I try to train myself against this negative reaction. In truth, I do enjoy seeing success from friends and I love knowing that good things are possible. The little devil on my shoulder needs to be moved away from my ear. My second child has a gift for seeing the awesome in other people and is the type of person who enjoys watching someone be awesome just as much as being awesome herself. It inspires me to be a better person. Learning to be a better person is part of why I started writing in the first place.
I set out like most people; determined to prove I was worthy of notice. Then, I began to see connections to family and friends in the strangest of places. Stories or anecdotes that I would think, “No one will like this”, and someone would make a point to thank me for speaking our collective mind. I found common ground with people I wouldn’t have otherwise. Writing has been humbling in ways I never imagined. I appreciate every positive comment and the sense of community is priceless.
Where is this all going?
Well, I’m glad you asked.

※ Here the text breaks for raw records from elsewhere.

(* ===== verification/AgentProps.v ===== *)
(** * What the agent guarantees: its credential exchange, its masking chain, its sessions and its
      registration with the gateway *)
From S2P Require Import Prelude Go GoStr GoIO ConnFacts Codec Mask Wire PgWire PgWireFacts PgWireProps PgAuth MyWire MyAuth MyAuthProps Mongo Tunnel Gateway GatewayProps Edge Config AgentTLS AgentSources Agent AgentRun AgentTLSProps.
Open Scope Z_scope.

(** ** The credential exchange *)

Lemma ReadAll_limit n r : ReadAll (LimitReader n r) = take (Z.to_nat n) (rbuf r).
Proof.
  unfold ReadAll, LimitReader. case_match eqn:Hn; [done|]. apply Z.leb_gt in Hn.
  rewrite take_ge; [done|]. unfold zlen in Hn. lia.
Qed.

Lemma success_spec status : success status = true <-> 200 <= status < 300.
Proof. unfold success. rewrite andb_true_iff, Z.leb_le, Z.ltb_lt. lia. Qed.

Section exchange.
Context (Do : http_request -> go (Z * rd)) (marshal_exchange : exchangeRequest -> go bytes).
Context (unmarshal_exchange : bytes -> exchangeResponse * go unit).

(** The reply that yields a credential. *)
Definition granting (status : Z) (reply : rd) (cred : UpstreamCredential) : Prop :=
  200 <= status < 300 /\
  exists out, unmarshal_exchange (take (Z.to_nat 8192) (rbuf reply)) = (out, Ok tt) /\
    TrimSpace (x_Username out) <> [] /\
    cred = mkCred (x_Username out) (x_Password out) (x_Database out).

Lemma exchange_reply_ok status reply cred :
  exchange_reply unmarshal_exchange status reply = Ok cred <-> granting status reply cred.
Proof.
  unfold exchange_reply, granting. rewrite ReadAll_limit, <- success_spec.
  destruct (unmarshal_exchange _) as [out err]. destruct (success status); cbn [negb].
  - destruct err as [[]|e| |]; try (split; [done|by intros [_ (? & ? & _)]; simplify_eq]).
    case_decide as Hu; [split; [done|by intros [_ (? & ? & ? & _)]; simplify_eq]|].
    split; [intros [= <-]; eauto 6|]. intros [_ (? & ? & _ & ->)]. by simplify_eq.
  - split; [done|by intros [? _]].
Qed.

End exchange.

(** The agent holds an upstream credential only for a session token it exchanged: with injection
    configured and a token presented, one POST went to the configured endpoint, carrying that token
    and the requested user and database, under the configured bearer token; the answer was a 2xx whose
    first 8 KiB decode to a credential with a user name, and that credential is the one used. Without
    a token nothing is sent. *)
Theorem resolver_spec (Do : http_request -> go (Z * rd)) (marshal : exchangeRequest -> go bytes)
    (unmarshal : bytes -> exchangeResponse * go unit) (cfg : Agent) (startup : gmap bytes bytes)
    (secret : bytes) (cred : UpstreamCredential) :
  ((exists resolve, NewHTTPCredentialResolver Do marshal unmarshal cfg = Some resolve /\
      resolve startup secret = Ok cred) <->
   InjectCredentials cfg = true /\ TrimSpace (CredentialExchangeURL cfg) <> [] /\
   TrimSpace secret <> [] /\
   exists body status reply,
     marshal (mkExReq secret (default [] (startup !! str "user")) (default [] (startup !! str "database")))
       = Ok body /\
     Do (mkReq (str "POST") (TrimSpace (CredentialExchangeURL cfg))
           ((str "Content-Type", str "application/json") :: bearer (TrimSpace (CredentialExchangeToken cfg)))
           body) = Ok (status, reply) /\
     granting unmarshal status reply cred) /\
  (TrimSpace secret = [] -> forall url token, snd (exchange Do marshal unmarshal url token startup secret) = None).
Proof.
  split; [|intros Hs url token; unfold exchange; by rewrite decide_True].
  unfold NewHTTPCredentialResolver.
  destruct (InjectCredentials cfg); cbn [negb orb];
    [|by split; [intros (? & ? & _)|intros (? & _)]].
  case_bool_decide as Hu; [by split; [intros (? & ? & _)|intros (_ & ? & _)]|].
  unfold exchange, exchange_request. split.
  - intros (resolve & [= <-] & Hr). case_decide as Hs; [done|]. split_and!; [done|done|done|].
    destruct (marshal _) as [body|e| |]; simpl in Hr; try done.
    destruct (Do _) as [[status reply]|e| |] eqn:Hd; try done.
    exists body, status, reply. split_and!; [done|done|]. by apply exchange_reply_ok.
  - intros (_ & _ & Hs & body & status & reply & Hm & Hd & Hg). eexists. split; [done|]. cbv beta.
    rewrite decide_False by done. rewrite Hm. cbn [gbind fst]. rewrite Hd. by apply exchange_reply_ok.
Qed.

(** ** The overlay source *)

Section sync.
Context `{Unicode} (decode_overlay : rd -> go (option (list (bytes * bytes)))).
Context (cfg : Agent) (Do : nat -> http_request -> go (Z * rd)).

(** The rules the [i]-th refresh brings, if it succeeds. *)
Definition fetched (i : nat) : option (list (bytes * bytes)) :=
  match fetch decode_overlay (Do i) (newOverlaySource cfg) with Ok rules => Some rules | _ => None end.

(** What an overlay whose refreshes are those up to [n] should hold. *)
Inductive current_after (o0 : Overlay.t) (n : nat) : Overlay.t -> Prop :=
| seeded : (forall i, (i <= n)%nat -> fetched i = None) -> current_after o0 n o0
| replaced i rules :
    (i <= n)%nat -> fetched i = Some rules -> (forall j, (i < j <= n)%nat -> fetched j = None) ->
    current_after o0 n (Overlay.NewOverlay rules).

Lemma refresh_cases i o :
  (exists rules, fetched i = Some rules /\
     fst (refresh decode_overlay (Do i) (newOverlaySource cfg) o) = Overlay.NewOverlay rules) \/
  (fetched i = None /\ fst (refresh decode_overlay (Do i) (newOverlaySource cfg) o) = o).
Proof. unfold fetched, refresh. destruct (fetch _ _ _) as [rules|e| |]; eauto. Qed.

Lemma current_after_S o0 n o :
  fetched (S n) = None -> current_after o0 n o -> current_after o0 (S n) o.
Proof.
  intros Hn [Hs|i rules Hi Hf Hj].
  - apply seeded. intros i Hi. destruct (decide (i = S n)) as [->|]; [done|]. apply Hs. lia.
  - apply (replaced _ _ i rules); [lia|done|]. intros j Hjn.
    destruct (decide (j = S n)) as [->|]; [done|]. apply Hj. lia.
Qed.

Lemma refreshes_current o0 n :
  current_after o0 n
    (foldl (fun o i => fst (refresh decode_overlay (Do i) (newOverlaySource cfg) o)) o0 (seq 0 (S n))).
Proof.
  induction n as [|n IH].
  - cbn [seq foldl]. destruct (refresh_cases 0%nat o0) as [(rules & Hf & ->)|[Hf ->]].
    + apply (replaced _ _ 0%nat); [done|done|lia].
    + apply seeded. intros i Hi. by assert (i = 0%nat) as -> by lia.
  - rewrite seq_S, foldl_app. cbn [foldl Nat.add].
    destruct (refresh_cases (S n) (foldl (fun o i => fst (refresh decode_overlay (Do i)
      (newOverlaySource cfg) o)) o0 (seq 0 (S n)))) as [(rules & Hf & ->)|[Hf ->]].
    + apply (replaced _ _ (S n)); [done|done|lia].
    + by apply current_after_S.
Qed.

End sync.

(** The overlay is never weakened by a failing control plane: whatever the control plane answers,
    after the first refresh and [n] ticks the rules in force are those of the latest refresh that
    succeeded, or the configured ones when none did; refreshes are at least 15 seconds apart, and a
    negative interval leaves only the first. *)
Theorem startOverlaySync_spec `{Unicode} (decode_overlay : rd -> go (option (list (bytes * bytes))))
    (cfg : Agent) (Do : nat -> http_request -> go (Z * rd)) (n : nat) (o0 : Overlay.t)
    (Hon : TrimSpace (PIIOverlayURL cfg) <> []) :
  let ticks := if PIIOverlayPollSeconds cfg <? 0 then O else n in
  (exists o, startOverlaySync decode_overlay cfg Do n (Some o0) = Some o /\
     current_after decode_overlay cfg Do o0 ticks o) /\
  match poll_interval cfg with
  | None => PIIOverlayPollSeconds cfg < 0
  | Some t => 0 <= PIIOverlayPollSeconds cfg /\ 15 * second <= t < 2 ^ 63
  end.
Proof.
  intros ticks. split.
  - unfold startOverlaySync, overlay_dynamic. rewrite bool_decide_eq_true_2 by eauto.
    rewrite bool_decide_eq_false_2 by done. cbn [andb negb]. eexists. split; [done|].
    assert ((match poll_interval cfg with Some _ => n | None => O end) = ticks) as ->.
    { unfold ticks, poll_interval. by destruct (PIIOverlayPollSeconds cfg <? 0). }
    apply refreshes_current.
  - unfold poll_interval, overlayMinPoll, second.
    destruct (PIIOverlayPollSeconds cfg <? 0) eqn:Hp; [by apply Z.ltb_lt|].
    apply Z.ltb_ge in Hp. pose proof (wrap64_range (PIIOverlayPollSeconds cfg * 1000000000)).
    destruct (wrap64 _ <? _) eqn:Hi; [lia|]. apply Z.ltb_ge in Hi. lia.
Qed.


(** A configuration with the given masking settings, for the concrete runs. *)
Definition masking_cfg (analyze anonymize : bytes) (overlay : list (bytes * bytes)) (url : bytes) (poll : Z) : Agent :=
  {| Mode := []; DBType := []; ListenAddr := []; UpstreamAddr := []; GatewayAddr := [];
     AgentID := []; OrgID := []; Token := []; Targets := []; MaskAnalyzeURL := analyze;
     MaskAnonymizeURL := anonymize; MaskLanguage := []; PIIOverlay := overlay; PIIOverlayURL := url;
     PIIOverlayToken := []; PIIOverlayPollSeconds := poll; InjectCredentials := false;
     CredentialExchangeURL := []; CredentialExchangeToken := []; ClientTLSCertPEM := [];
     ClientTLSKeyPEM := []; ClientTLSSelfSigned := false; UpstreamTLSMode := [];
     UpstreamTLSCAPEM := []; UpstreamTLSServerName := [] |}.

Lemma startOverlaySync_spec_witness :
  let cfg := masking_cfg [] [] [] (str "https://cp/o") 5 in
  exists t, poll_interval cfg = Some t /\ 15 * second <= t < 2 ^ 63.
Proof.
  intros cfg.
  destruct (startOverlaySync_spec (H := {| lower_runes := fun s => s |}) (fun _ => Err EEOF) cfg
    (fun _ _ => Err EEOF) 3 (Overlay.mk None)) as [_ Hp]; [vm_compute; done|].
  exists (15 * second). split; [vm_compute; reflexivity|]. vm_compute in Hp. vm_compute. tauto.
Defined.

(** ** The masking chain *)

Section masking.
Context `{Unicode} {span : Type}.
Context (an : bytes -> bytes -> bytes -> option (list span)).
Context (ano : bytes -> bytes -> list span -> option bytes).

Lemma gbind_id {A} (c : go A) : (let? x := c in Ok x) = c.
Proof. by destruct c. Qed.

(** The layers in the order they see a row. *)
Definition layers (cfg : Agent) (o : Overlay.t) : list masker :=
  (if Remote.Enabled (remote_of cfg) then [Remote.MaskRow an ano (remote_of cfg)] else []) ++
  (if overlay_on cfg then [Overlay.MaskRow o] else []).

Lemma masker_with_layers cfg o cols r :
  masker_with an ano cfg o cols r = Chain.MaskRow (layers cfg (default (Overlay.mk None) o)) cols r.
Proof.
  unfold masker_with, buildMaskerWithOverlay, layers, remote_layer.
  by destruct (Remote.Enabled _), (overlay_on cfg).
Qed.

#[export] Instance masker_with_ok cfg o : MaskerOk (masker_with an ano cfg o).
Proof.
  assert (Hc : MaskerOk (Chain.MaskRow (layers cfg (default (Overlay.mk None) o)))).
  { apply Chain_ok. unfold layers.
    apply Forall_app; split; [destruct (Remote.Enabled _)|destruct (overlay_on cfg)];
      try apply Forall_nil_2; apply Forall_singleton; apply _. }
  split; intros *; rewrite masker_with_layers; apply Hc.
Qed.

End masking.
#[export] Existing Instance masker_with_ok.

Lemma overlay_last_word `{Unicode} {span} (an : bytes -> bytes -> bytes -> option (list span))
    (ano : bytes -> bytes -> list span -> option bytes) (cfg : Agent) (o : Overlay.t)
    (cols : list Column) (r : row) (Hon : overlay_on cfg = true) :
  exists content masked,
    Remote.MaskRow an ano (remote_of cfg) cols r = Ok content /\
    masker_with an ano cfg (Some o) cols r = Ok masked /\
    length masked = length r /\
    (forall i, masked !! i = Overlay.cell (Overlay.current o) cols i <$> content !! i) /\
    (forall i v c tok, r !! i = Some (Some v) -> cols !! i = Some c -> Text c = true ->
       Overlay.current o !! ToLower (Mask.Name c) = Some tok -> masked !! i = Some (Some tok)).
Proof.
  assert (Hrem : exists content, Remote.MaskRow an ano (remote_of cfg) cols r = Ok content /\
    forall i v, r !! i = Some (Some v) -> exists v', content !! i = Some (Some v')).
  { unfold Remote.MaskRow. destruct (Remote.Enabled _); [|eauto]. eexists. split; [done|].
    intros i v Hi. rewrite list_lookup_imap, Hi. simpl. unfold Remote.cell.
    repeat case_match; eauto. }
  destruct Hrem as (content & Hc & Hsome).
  destruct (overlay_lookup o cols content 0) as (masked & Hm & _).
  assert (Hcell : forall i, masked !! i = Overlay.cell (Overlay.current o) cols i <$> content !! i).
  { intros i. destruct (overlay_lookup o cols content i) as (m' & Hm' & Hi). congruence. }
  exists content, masked. split; [done|]. split.
  { rewrite masker_with_layers. unfold layers. rewrite Hon. cbn [default].
    destruct (Remote.Enabled (remote_of cfg)) eqn:He; cbn [app Chain.MaskRow id].
    - rewrite Hc. cbn [gbind id]. by rewrite Hm.
    - unfold Remote.MaskRow in Hc. rewrite He in Hc. injection Hc as <-. cbn [id]. by rewrite Hm. }
  split; [|split; [done|]].
  - by rewrite (mask_length _ _ _ Hm), (mask_length _ _ _ Hc).
  - intros i v c tok Hi Hcol Ht Hr. destruct (Hsome i v Hi) as [v' Hv']. rewrite Hcell, Hv'. simpl.
    unfold Overlay.cell. by rewrite Hcol, Ht, Hr.
Qed.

Several months ago I submitted a personal story to an open call for dads to contribute to a book. It was a whim at first. A dreamy maybe. But then I got a response and I was accepted. Somewhere along the way my oldest daughter has become interested in stories and writing like Daddy does.
Today I got a copy of the book that is complimentary to contributors for an early review. I opened the cover and scanned the Table of Contents eagerly searching for my name. Briefly, I worried there had been a mistake and I wasn’t included. The kids were all around me because I just got home and they were totally in my way. I found my name and I had a strange feeling.
I felt a joy that for once in my life had nothing to do with personal pride. Sure, I was in print but my oldest daughter read my name and looked at me like it was a cosmic miracle. Dad is in a real life book! It made the prospect of achieving something rare seem real to her. The thought of helping my children believe washed over me and I couldn’t speak for fear that the water in my eyes would smudge my book. In the grand scheme, I know that this is a little thing but maybe believing will pay itself forward into something big for my kids.
All we can aspire to in life is leaving something behind that moves life forward. Energy for the rise and fall. Dreams that fill our balloons and carry us over the bitter canyons of life.
Enough of that inspirational stuff… I’m in a book MURTHA FUKAS!!!!
For anyone interested, Dads Behaving Dadly 2, is a book by and about fathers. Mostly good ones and at least one who is proficient at acting like he is. They are amazing stories really, you need this book.